Methods
A rat model of adriamycin injury was established, and sperm motility-related indicator and oxidative stress levels in the testis were evaluated. Serum levels of sex hormones and levels of testicular cell apoptosis were detected by enzyme-linked immunosorbent assay and flow cytometry, respectively. Western blotting (WB), immunofluorescence analyses, and reverse transcription-polymerase chain reaction (RT-PCR) were performed to evaluate the gonadotropin-releasing hormone (GnRH) signalling pathway- and meiosis-related genes and proteins.

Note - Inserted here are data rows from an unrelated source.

(* ===== verification/RadixRemove.v ===== *)
(** * The prefix index refines a finite map: [remove_block]

    Removing a block drops the prefixes that extend the block's prefix, and no
    other, whatever merging of nodes follows. *)
From S2P Require Import Prelude RadixCache RadixSpec RadixOps.
Set Default Goal Selector "!".

(** ** Subtrees *)
Lemma child_path P c n p nd k m :
  radix_inv P c → P !! n = Some p → heap c !! n = Some nd → children nd !! k = Some m →
  ∃ md, heap c !! m = Some md ∧ P !! m = Some (p ++ edge_keys md) ∧ m ≠ root ∧
    parent md = Some n ∧ head (edge_keys md) = Some k ∧ length (edge_keys md) = length (block_ids md).
Proof.
  intros HI Hn Hnd Hk. destruct (ri_child _ _ HI _ _ _ _ _ Hn Hnd Hk) as (Hr & [mp Hmp] & md & Hmd & ? & ?).
  destruct (ri_node _ _ HI _ _ Hmp Hr) as (md' & q & qp & qd & k' & ? & ? & ? & ? & -> & ? & ? & ?).
  simplify_eq. exists md. done.
Qed.

(** A live node below [n] is [n] or below one of its children. *)
Lemma subtree_step P c n p nd x xp :
  radix_inv P c → P !! n = Some p → heap c !! n = Some nd → P !! x = Some xp → p `prefix_of` xp →
  x = n ∨ ∃ k m mp, children nd !! k = Some m ∧ P !! m = Some mp ∧ mp `prefix_of` xp.
Proof.
  intros HI Hn Hnd. remember (length xp) as len eqn:El. revert x xp El.
  induction (lt_wf len) as [len _ IH]. intros x xp -> Hx Hp.
  destruct (decide (x = n)) as [|Hxn]; [by left|]. right.
  assert (Hxr : x ≠ root).
  { intros ->. rewrite (ri_root _ _ HI) in Hx. injection Hx as <-. apply prefix_nil_inv in Hp as ->.
    apply Hxn. symmetry. by apply (path_nil HI). }
  destruct (covers_self HI _ _ Hx Hxr) as (xd & q & qp & qd & k & Hxd & Hq & Hqd & _ & -> & Hhd & Hck & _ & _).
  destruct (decide (length p <= length qp)) as [Hle|Hgt].
  - assert (Hpq : p `prefix_of` qp).
    { apply (prefix_shorter _ _ (qp ++ edge_keys xd)); [done|by eexists|done]. }
    destruct (IH (length qp)) with (x := q) (xp := qp) as [->|(k' & m & mp & ? & ? & ?)]; try done.
    + rewrite length_app. destruct (edge_keys xd); [done|simpl; lia].
    + simplify_eq. exists k, x, (p ++ edge_keys xd). done.
    + exists k', m, mp. split_and!; [done..|]. etrans; [done|]. by eexists.
  - destruct (covers_self HI _ _ Hn) as (?&?&?&?&?&_&_&_&_&_&_&_&_&C).
    { eapply (path_root HI); [done|]. intros ->. simpl in *. lia. }
    exfalso. apply Hxn. eapply (covers_unique HI p); [|done]. split; [done|]. exists xd. split_and!; try done. lia.
Qed.

(** [b] is on the edge of a live node at or below path [p]. *)
Definition below (P : paths) (c : RadixPrefixCache) (p : list BlockKey) (b : nat) : Prop :=
  ∃ x xp xd, P !! x = Some xp ∧ p `prefix_of` xp ∧ heap c !! x = Some xd ∧ b ∈ block_ids xd.

Lemma below_split P c n p nd b :
  radix_inv P c → P !! n = Some p → heap c !! n = Some nd →
  below P c p b ↔
  b ∈ block_ids nd ∨ ∃ k m mp, children nd !! k = Some m ∧ P !! m = Some mp ∧ below P c mp b.
Proof.
  intros HI Hn Hnd. split.
  - intros (x & xp & xd & Hx & Hp & Hxd & Hb).
    destruct (subtree_step _ _ _ _ _ _ _ HI Hn Hnd Hx Hp) as [->|(k & m & mp & ? & ? & ?)].
    + simplify_eq. by left.
    + right. exists k, m, mp. split_and!; [done..|]. by exists x, xp, xd.
  - intros [Hb|(k & m & mp & Hk & Hm & x & xp & xd & Hx & Hp & Hxd & Hb)].
    + by exists n, p, nd.
    + destruct (child_path _ _ _ _ _ _ _ HI Hn Hnd Hk) as (md & _ & Hmp & _). simplify_eq.
      exists x, xp, xd. split_and!; try done. etrans; [|done]. by eexists.
Qed.

(** Fuel for a visit of the subtree at path [p]. *)
Definition subtree_size (P : paths) (p : list BlockKey) : nat :=
  size (filter (λ e : node_ref * list BlockKey, p `prefix_of` e.2) P).

Lemma map_size_lt {A} (X Y : gmap node_ref A) n a :
  X ⊆ Y → Y !! n = Some a → X !! n = None → size X < size Y.
Proof.
  intros HXY HY HX. rewrite <-(insert_delete_id Y n a HY), map_size_insert_None by apply lookup_delete_eq.
  assert (size X <= size (delete n Y)); [|lia]. apply map_subseteq_size.
  intros i. destruct (decide (n = i)) as [->|Hi].
  - by rewrite HX, lookup_delete_eq.
  - rewrite lookup_delete_ne by done. apply HXY.
Qed.

Lemma subtree_size_child P c n p nd k m mp :
  radix_inv P c → P !! n = Some p → heap c !! n = Some nd → children nd !! k = Some m → P !! m = Some mp →
  subtree_size P mp < subtree_size P p.
Proof.
  intros HI Hn Hnd Hk Hm. destruct (child_path _ _ _ _ _ _ _ HI Hn Hnd Hk) as (md & _ & Hmp & _ & _ & Hhd & _).
  simplify_eq. apply (map_size_lt _ _ n p).
  - apply map_subseteq_spec. intros x xp [Hx Hp]%map_lookup_filter_Some. apply map_lookup_filter_Some.
    split; [done|]. simpl in *. etrans; [|done]. by eexists.
  - by apply map_lookup_filter_Some.
  - apply map_lookup_filter_None. right. intros xp Hx Hp. simplify_eq/=. apply prefix_length in Hp.
    rewrite length_app in Hp. destruct (edge_keys md); simpl in *; [done|lia].
Qed.

(** ** Forgetting locations *)
(** [c'] is [c] without the locations of the blocks in [B]. *)
Definition forgets (B : nat → Prop) (c c' : RadixPrefixCache) : Prop :=
  c' = c <| block_locations := block_locations c' |> ∧
  ∀ b l, block_locations c' !! b = Some l ↔ block_locations c !! b = Some l ∧ ¬ B b.

Lemma forgets_refl (B : nat → Prop) c : (∀ b, ¬ B b) → forgets B c c.
Proof. intros H. split; [by destruct c|]. naive_solver. Qed.
Lemma forgets_trans (B1 B2 B : nat → Prop) c1 c2 c3 :
  (∀ b, B b ↔ B1 b ∨ B2 b) → forgets B1 c1 c2 → forgets B2 c2 c3 → forgets B c1 c3.
Proof.
  intros HB [E1 H1] [E2 H2]. split.
  - rewrite E2 at 1. rewrite E1 at 1. done.
  - intros b l. rewrite H2, H1, HB. tauto.
Qed.
Lemma forgets_heap B c c' : forgets B c c' → heap c' = heap c.
Proof. intros [-> _]. done. Qed.
Lemma forgets_next B c c' : forgets B c c' → next_ref c' = next_ref c.
Proof. intros [-> _]. done. Qed.

Lemma wp_forget_ids ids c E :
  wp (forM ids (λ b, modifyS (λ c, c <| block_locations := delete b (block_locations c) |>)))
    (λ _ c', forgets (.∈ ids) c c') E c.
Proof.
  revert c. induction ids as [|b ids IH]; intros c; simpl.
  { wp_step. apply forgets_refl. set_solver. }
  wp_steps. eapply wp_mono; [apply IH| |done].
  intros [] c' HF. eapply (forgets_trans (.= b)); [|split|exact HF]; [set_solver|done|].
  intros b' l. cbn. rewrite lookup_delete_Some. naive_solver.
Qed.

(** What [drop_subtree] does below [n], for a store that agrees with [c0] there. *)
Definition drop_spec (P : paths) (c0 : RadixPrefixCache) (n : node_ref) (p : list BlockKey)
    (m : MR ()) : Prop :=
  ∀ c, (∀ x xp, P !! x = Some xp → p `prefix_of` xp → heap c !! x = heap c0 !! x) →
    wp m (λ _ c', forgets (below P c0 p) c c') noexn c.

In subsequent in vitro experiments, adriamycin was used to stimulate GC-1 cells, which were treated with HEPH, ephedrine, or pseudoephedrine. Cell viability was assessed using flow cytometry to detect apoptosis and reactive oxygen species, whereas the GnRH signalling pathway and levels of meiosis-related genes and proteins were evaluated by InCell WB, a high-content imaging system, and RT-PCR.
Objective
We investigated the protective effects of ephedra herb (HEPH) on adriamycin-induced testicular toxicity in rats and explored the potential mechanisms underlying these effects.
Results
Per in vivo experiments, HEPH restored testicular weight and function, sperm characteristics, serum and tissue hormonal levels, and antioxidant defences and significantly activated the GnRH signalling pathway- and meiosis-related protein levels. All protective effects of HEPH against adriamycin-induced injury were antagonised by the GnRH antagonist cetrorelix. In vitro, HEPH, ephedrine, and pseudoephedrine significantly reduced adriamycin-induced GC-1 cell apoptosis and reactive oxygen species levels and increased the expression of GnRH signalling pathway- and meiosis-related proteins. The effect of pseudoephedrine was greater than that of ephedrine, and these findings may be an important basis for understanding the effects of HEPH.